**WHAT THIS TASK INVOLVES**.
Among the entries below, one stretch runs from the line that contains "f ← read_num" through the line that contains "a ← read_num m p 2;". Repeat that stretch exactly, ends included, and only that.

**GIVEN INFORMATION**.
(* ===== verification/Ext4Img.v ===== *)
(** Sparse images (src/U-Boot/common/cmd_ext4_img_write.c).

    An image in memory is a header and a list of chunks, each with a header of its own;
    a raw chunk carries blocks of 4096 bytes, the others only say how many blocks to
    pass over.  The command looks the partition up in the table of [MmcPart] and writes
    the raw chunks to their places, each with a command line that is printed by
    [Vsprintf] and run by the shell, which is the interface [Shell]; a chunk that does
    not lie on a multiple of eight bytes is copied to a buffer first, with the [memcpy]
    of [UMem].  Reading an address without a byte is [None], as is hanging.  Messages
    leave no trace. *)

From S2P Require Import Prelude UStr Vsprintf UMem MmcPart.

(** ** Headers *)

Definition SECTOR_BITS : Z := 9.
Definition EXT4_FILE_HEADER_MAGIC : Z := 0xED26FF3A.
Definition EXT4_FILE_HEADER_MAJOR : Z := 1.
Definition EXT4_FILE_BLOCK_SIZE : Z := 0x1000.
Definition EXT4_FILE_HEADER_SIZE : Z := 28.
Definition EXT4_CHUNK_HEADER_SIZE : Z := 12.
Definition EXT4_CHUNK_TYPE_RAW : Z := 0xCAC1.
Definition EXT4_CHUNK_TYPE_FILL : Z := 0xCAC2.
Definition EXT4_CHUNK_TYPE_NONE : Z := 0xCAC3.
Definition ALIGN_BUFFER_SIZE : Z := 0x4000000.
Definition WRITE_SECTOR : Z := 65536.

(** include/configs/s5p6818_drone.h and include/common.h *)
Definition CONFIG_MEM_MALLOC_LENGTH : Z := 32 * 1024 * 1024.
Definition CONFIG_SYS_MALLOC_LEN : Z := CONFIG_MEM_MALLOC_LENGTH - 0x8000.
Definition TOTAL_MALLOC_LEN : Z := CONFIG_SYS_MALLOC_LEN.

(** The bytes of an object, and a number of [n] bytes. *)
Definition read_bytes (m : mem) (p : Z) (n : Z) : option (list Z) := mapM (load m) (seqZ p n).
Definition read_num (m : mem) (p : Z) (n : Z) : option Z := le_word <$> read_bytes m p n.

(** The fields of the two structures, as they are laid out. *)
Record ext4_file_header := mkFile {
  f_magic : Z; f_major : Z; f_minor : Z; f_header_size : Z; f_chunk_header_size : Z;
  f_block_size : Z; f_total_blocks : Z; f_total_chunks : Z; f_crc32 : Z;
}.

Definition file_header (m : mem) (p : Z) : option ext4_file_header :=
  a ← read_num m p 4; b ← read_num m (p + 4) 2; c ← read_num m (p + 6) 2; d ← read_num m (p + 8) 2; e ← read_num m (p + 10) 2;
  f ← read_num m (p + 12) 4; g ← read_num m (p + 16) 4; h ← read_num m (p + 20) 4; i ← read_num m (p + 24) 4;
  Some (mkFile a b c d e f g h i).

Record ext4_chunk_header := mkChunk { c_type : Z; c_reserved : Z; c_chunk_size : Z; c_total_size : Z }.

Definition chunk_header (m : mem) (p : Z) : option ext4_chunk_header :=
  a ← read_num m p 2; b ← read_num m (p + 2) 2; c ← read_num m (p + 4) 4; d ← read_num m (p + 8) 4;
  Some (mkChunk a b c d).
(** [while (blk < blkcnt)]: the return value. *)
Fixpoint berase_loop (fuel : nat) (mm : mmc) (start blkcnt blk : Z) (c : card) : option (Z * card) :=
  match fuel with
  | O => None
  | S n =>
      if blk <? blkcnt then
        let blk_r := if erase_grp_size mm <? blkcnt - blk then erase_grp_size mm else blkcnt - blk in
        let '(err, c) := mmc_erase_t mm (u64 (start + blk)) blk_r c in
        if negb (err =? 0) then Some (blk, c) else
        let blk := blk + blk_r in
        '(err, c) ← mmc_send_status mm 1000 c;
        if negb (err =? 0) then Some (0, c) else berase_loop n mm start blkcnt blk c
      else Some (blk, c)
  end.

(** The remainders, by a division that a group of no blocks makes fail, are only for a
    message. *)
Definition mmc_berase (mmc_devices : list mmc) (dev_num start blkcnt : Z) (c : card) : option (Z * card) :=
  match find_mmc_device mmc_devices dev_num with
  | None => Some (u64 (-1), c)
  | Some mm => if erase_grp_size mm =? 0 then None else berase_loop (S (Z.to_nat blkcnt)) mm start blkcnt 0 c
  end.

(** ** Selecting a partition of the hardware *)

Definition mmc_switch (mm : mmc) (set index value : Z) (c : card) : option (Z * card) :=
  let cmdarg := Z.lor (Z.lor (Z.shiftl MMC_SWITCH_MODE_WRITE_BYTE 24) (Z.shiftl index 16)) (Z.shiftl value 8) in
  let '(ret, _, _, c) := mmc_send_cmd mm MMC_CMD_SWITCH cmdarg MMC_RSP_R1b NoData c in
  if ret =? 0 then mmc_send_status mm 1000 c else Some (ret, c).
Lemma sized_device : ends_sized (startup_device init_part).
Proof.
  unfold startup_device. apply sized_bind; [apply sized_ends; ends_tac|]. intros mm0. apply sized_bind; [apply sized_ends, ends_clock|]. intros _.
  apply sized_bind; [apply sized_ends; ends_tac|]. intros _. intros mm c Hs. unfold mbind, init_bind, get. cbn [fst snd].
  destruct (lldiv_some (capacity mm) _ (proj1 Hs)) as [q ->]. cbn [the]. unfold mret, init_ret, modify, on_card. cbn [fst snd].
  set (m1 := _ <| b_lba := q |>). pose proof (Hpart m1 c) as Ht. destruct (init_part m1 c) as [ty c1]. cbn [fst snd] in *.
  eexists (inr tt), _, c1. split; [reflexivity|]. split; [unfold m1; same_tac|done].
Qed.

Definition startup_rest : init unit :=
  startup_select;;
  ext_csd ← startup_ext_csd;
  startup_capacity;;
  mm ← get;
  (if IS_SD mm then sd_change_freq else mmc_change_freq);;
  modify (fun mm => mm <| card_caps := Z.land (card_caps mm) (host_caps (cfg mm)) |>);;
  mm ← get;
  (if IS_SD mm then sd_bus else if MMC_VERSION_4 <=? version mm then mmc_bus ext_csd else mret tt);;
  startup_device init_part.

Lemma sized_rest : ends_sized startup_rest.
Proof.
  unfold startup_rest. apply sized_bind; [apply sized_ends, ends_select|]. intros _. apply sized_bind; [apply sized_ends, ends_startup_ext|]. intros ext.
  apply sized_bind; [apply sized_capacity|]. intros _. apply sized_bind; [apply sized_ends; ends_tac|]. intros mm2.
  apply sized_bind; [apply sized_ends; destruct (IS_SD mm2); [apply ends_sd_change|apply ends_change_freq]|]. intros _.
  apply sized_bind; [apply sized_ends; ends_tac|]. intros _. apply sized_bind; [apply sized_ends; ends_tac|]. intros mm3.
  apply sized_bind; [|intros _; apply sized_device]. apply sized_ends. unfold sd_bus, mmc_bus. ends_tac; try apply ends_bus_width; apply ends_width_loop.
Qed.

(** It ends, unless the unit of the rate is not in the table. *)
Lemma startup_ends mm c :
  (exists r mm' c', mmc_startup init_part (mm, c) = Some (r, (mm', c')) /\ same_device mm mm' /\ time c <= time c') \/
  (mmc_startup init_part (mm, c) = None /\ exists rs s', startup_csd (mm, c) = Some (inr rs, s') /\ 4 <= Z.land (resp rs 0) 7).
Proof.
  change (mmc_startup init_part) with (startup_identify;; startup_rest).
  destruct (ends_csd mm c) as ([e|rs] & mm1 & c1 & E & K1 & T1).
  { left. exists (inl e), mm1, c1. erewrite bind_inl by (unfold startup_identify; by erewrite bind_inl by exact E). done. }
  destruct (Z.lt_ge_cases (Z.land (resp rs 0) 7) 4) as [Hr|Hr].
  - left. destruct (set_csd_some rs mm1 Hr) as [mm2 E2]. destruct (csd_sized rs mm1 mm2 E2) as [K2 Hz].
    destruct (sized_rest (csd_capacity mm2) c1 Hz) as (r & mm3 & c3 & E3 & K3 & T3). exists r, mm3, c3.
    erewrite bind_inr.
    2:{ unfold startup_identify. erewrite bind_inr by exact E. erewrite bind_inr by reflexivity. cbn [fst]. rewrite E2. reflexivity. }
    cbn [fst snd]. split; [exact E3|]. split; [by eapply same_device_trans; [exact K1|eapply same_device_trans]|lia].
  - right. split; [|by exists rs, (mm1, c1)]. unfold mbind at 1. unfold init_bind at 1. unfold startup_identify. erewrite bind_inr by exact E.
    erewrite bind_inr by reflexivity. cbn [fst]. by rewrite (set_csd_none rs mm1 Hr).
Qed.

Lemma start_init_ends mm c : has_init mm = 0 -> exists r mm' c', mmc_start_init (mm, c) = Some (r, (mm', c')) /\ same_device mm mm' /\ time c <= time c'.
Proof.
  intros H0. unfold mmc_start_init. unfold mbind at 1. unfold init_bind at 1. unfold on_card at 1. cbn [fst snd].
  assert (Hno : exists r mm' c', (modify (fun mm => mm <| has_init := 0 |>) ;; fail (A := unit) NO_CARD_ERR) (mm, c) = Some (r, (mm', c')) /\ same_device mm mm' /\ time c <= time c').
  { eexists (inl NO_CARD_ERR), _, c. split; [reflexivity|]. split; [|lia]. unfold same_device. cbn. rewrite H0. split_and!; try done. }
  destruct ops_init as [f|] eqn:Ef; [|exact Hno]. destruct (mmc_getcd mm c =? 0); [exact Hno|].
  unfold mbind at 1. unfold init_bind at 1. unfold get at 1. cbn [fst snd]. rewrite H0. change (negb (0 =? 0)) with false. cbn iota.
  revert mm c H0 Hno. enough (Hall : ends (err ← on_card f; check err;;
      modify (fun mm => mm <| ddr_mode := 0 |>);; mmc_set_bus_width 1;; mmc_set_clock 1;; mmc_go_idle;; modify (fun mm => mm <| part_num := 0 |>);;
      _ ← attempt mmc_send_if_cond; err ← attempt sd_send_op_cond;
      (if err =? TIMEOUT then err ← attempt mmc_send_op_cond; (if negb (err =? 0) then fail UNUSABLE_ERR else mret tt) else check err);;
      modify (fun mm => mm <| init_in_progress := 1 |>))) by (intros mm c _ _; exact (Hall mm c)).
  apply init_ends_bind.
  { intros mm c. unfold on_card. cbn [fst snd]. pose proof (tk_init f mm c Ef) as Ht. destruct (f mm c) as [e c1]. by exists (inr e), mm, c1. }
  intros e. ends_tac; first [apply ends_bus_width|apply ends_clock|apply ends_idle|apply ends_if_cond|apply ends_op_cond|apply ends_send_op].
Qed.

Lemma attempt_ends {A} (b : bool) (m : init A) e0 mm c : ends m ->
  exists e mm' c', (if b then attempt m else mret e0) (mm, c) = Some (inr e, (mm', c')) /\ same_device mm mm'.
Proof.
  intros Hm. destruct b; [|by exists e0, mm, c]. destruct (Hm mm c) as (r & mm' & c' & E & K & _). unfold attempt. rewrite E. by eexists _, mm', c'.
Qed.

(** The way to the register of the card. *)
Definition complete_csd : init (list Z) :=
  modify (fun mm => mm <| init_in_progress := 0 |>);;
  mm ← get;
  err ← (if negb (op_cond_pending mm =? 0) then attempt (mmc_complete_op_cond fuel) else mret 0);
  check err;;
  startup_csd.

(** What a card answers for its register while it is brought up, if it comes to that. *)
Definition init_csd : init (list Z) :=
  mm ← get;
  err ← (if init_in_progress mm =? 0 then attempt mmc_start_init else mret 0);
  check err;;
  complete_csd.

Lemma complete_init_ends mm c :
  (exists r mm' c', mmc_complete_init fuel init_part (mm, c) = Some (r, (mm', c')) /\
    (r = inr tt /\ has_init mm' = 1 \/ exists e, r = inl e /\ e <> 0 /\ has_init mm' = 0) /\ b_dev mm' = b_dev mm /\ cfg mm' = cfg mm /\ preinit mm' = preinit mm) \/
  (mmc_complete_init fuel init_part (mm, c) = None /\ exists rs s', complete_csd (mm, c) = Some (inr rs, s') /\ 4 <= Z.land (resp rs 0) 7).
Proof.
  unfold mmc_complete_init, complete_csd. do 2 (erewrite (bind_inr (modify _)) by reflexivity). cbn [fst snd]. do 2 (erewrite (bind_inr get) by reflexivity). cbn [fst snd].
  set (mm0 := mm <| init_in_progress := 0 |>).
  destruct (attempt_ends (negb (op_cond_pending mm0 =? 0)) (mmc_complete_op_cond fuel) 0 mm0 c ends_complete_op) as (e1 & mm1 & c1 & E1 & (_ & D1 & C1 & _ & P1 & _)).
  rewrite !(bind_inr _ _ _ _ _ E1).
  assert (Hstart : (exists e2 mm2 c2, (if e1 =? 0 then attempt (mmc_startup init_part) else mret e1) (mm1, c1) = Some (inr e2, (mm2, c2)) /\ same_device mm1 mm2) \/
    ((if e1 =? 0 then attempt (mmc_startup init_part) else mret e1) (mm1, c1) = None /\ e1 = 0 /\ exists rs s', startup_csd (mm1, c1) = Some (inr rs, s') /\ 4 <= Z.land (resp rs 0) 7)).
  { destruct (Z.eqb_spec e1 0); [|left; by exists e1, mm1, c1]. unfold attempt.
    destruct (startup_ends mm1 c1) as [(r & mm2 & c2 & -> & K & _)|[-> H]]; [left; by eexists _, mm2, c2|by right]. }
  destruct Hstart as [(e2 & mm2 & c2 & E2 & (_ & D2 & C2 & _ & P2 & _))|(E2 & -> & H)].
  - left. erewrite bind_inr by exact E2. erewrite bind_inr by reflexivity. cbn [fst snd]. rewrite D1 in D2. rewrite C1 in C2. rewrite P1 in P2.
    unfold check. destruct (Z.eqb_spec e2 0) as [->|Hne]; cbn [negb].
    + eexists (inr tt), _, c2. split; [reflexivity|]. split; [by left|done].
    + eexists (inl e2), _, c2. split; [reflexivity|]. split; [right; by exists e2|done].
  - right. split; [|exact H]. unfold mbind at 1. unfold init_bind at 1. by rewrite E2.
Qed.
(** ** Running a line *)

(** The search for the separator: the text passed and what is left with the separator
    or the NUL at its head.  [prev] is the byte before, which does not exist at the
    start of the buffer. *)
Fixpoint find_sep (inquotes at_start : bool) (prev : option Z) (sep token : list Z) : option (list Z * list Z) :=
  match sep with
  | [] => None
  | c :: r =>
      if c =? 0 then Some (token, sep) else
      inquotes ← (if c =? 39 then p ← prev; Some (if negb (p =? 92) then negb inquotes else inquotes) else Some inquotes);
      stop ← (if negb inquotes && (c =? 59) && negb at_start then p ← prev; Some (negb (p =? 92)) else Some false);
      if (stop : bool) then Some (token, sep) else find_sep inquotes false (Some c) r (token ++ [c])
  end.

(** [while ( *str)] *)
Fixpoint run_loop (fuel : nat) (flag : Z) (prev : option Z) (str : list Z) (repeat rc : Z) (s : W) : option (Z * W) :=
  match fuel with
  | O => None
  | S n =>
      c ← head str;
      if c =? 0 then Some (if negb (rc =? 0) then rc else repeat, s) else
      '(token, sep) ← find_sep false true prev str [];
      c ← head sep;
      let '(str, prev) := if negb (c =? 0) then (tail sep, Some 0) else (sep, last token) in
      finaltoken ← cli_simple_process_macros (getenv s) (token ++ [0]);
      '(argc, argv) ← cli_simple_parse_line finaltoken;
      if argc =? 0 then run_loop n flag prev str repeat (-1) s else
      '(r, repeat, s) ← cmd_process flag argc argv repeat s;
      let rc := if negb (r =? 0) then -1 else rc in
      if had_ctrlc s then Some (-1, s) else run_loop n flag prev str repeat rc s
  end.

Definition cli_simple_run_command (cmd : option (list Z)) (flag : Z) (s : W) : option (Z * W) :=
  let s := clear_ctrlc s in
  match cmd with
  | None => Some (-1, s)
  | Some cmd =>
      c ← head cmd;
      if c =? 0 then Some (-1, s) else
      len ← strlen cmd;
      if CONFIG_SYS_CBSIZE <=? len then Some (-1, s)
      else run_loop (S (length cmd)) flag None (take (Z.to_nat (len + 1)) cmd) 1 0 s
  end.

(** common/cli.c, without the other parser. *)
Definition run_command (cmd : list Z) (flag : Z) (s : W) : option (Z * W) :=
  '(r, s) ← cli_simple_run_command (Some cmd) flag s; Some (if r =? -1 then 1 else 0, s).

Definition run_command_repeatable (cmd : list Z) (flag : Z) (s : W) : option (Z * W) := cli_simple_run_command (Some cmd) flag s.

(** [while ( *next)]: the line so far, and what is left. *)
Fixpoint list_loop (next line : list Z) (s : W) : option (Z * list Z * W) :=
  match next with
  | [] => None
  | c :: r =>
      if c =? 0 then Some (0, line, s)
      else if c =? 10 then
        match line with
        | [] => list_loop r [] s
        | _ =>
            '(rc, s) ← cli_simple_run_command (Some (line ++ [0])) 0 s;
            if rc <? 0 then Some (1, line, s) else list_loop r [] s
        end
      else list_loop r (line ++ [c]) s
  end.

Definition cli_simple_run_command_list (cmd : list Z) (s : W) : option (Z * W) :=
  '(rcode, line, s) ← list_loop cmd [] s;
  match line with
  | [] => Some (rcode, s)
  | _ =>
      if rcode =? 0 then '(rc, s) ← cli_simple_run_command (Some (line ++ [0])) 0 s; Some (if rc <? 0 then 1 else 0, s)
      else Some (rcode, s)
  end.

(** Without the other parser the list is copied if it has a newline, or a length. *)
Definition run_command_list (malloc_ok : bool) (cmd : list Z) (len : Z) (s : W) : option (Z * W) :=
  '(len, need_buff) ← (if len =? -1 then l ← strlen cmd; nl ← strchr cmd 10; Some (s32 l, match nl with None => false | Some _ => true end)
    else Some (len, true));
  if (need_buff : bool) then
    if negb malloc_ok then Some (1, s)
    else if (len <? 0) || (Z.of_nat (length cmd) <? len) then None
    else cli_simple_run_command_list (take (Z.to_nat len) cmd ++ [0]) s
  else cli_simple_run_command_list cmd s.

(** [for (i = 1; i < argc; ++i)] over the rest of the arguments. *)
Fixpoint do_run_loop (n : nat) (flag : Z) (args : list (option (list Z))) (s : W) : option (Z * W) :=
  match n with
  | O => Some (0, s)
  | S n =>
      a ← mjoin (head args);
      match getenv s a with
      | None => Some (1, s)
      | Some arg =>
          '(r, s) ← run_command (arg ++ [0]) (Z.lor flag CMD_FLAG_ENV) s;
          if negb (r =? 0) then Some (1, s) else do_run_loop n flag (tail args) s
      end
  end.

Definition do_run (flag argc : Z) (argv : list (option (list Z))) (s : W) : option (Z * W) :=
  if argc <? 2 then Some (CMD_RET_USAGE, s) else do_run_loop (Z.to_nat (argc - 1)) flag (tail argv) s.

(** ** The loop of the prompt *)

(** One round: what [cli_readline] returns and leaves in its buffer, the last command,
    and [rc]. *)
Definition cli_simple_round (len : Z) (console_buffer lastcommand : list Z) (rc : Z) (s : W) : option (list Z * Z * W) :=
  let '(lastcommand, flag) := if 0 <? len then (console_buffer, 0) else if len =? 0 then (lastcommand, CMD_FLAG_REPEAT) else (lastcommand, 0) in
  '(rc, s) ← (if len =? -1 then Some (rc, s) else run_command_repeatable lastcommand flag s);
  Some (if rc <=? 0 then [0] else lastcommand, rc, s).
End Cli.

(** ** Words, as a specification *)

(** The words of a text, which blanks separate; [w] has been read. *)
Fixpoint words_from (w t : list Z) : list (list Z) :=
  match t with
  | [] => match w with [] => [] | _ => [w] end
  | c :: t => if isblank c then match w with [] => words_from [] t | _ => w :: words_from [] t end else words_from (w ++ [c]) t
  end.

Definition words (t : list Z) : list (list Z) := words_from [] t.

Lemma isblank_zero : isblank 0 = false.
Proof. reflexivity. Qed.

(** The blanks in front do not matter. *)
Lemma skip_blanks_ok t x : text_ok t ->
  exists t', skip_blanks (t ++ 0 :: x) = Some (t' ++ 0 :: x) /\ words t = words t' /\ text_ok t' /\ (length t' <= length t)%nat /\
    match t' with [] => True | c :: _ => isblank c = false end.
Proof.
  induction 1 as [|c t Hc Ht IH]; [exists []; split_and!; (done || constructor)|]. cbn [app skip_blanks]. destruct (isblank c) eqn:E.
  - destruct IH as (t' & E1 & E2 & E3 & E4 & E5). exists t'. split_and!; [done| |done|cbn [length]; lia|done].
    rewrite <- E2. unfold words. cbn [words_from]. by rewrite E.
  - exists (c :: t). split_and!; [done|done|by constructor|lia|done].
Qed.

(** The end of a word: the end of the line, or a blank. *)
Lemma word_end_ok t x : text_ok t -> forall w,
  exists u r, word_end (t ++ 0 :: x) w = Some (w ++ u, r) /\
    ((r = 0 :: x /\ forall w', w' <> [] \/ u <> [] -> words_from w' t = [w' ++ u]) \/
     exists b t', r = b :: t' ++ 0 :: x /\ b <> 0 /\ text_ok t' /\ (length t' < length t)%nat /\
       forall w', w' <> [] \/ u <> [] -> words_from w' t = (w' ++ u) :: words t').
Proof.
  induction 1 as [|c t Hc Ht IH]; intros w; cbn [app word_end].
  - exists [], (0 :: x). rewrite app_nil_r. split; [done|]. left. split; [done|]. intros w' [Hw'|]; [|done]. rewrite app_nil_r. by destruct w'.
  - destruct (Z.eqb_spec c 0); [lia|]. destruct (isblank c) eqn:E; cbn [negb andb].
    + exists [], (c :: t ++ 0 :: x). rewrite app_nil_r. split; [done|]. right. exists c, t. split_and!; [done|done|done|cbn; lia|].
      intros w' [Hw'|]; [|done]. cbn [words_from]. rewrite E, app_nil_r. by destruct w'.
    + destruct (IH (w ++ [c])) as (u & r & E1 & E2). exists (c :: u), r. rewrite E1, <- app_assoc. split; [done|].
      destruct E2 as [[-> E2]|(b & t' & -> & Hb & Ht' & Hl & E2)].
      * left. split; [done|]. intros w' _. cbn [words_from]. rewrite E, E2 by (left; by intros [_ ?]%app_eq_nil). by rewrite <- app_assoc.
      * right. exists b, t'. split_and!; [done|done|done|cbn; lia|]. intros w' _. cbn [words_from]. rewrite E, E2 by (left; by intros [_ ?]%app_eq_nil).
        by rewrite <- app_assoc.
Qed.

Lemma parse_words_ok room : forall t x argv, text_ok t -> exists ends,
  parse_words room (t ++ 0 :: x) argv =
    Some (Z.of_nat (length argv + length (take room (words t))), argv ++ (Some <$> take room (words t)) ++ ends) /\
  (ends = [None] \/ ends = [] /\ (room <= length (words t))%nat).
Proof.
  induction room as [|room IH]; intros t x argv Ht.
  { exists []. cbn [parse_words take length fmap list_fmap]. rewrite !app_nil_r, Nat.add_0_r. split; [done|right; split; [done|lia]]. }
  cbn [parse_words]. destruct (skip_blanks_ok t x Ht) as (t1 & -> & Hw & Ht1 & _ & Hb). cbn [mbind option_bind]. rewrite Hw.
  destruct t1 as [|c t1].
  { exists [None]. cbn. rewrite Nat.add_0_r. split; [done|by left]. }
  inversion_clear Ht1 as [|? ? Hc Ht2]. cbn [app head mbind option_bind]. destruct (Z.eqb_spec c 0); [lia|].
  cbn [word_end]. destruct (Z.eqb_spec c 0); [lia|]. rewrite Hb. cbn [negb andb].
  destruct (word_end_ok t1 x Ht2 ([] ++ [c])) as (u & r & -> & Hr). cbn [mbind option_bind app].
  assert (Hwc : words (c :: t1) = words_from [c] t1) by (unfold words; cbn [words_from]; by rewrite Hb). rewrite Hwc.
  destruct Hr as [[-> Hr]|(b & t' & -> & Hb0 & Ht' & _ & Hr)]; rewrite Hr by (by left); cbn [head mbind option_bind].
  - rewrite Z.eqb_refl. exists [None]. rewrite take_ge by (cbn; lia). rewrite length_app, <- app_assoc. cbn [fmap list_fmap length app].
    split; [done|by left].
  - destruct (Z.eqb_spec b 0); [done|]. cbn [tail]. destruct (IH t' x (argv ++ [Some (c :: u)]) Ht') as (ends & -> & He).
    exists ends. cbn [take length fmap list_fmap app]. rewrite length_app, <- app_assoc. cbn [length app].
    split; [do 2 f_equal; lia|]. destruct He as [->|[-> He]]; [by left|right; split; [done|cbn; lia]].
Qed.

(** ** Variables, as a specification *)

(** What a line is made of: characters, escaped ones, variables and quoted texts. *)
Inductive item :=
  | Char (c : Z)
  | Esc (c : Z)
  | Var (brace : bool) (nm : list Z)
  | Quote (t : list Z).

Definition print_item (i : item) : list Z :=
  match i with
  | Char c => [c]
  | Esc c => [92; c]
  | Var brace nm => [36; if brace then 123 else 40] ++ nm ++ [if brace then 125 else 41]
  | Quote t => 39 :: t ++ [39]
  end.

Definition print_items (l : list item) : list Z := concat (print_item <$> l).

**WORKED SOLUTION**.
  f ← read_num m (p + 12) 4; g ← read_num m (p + 16) 4; h ← read_num m (p + 20) 4; i ← read_num m (p + 24) 4;
  Some (mkFile a b c d e f g h i).

Record ext4_chunk_header := mkChunk { c_type : Z; c_reserved : Z; c_chunk_size : Z; c_total_size : Z }.

Definition chunk_header (m : mem) (p : Z) : option ext4_chunk_header :=
  a ← read_num m p 2; b ← read_num m (p + 2) 2; c ← read_num m (p + 4) 4; d ← read_num m (p + 8) 4;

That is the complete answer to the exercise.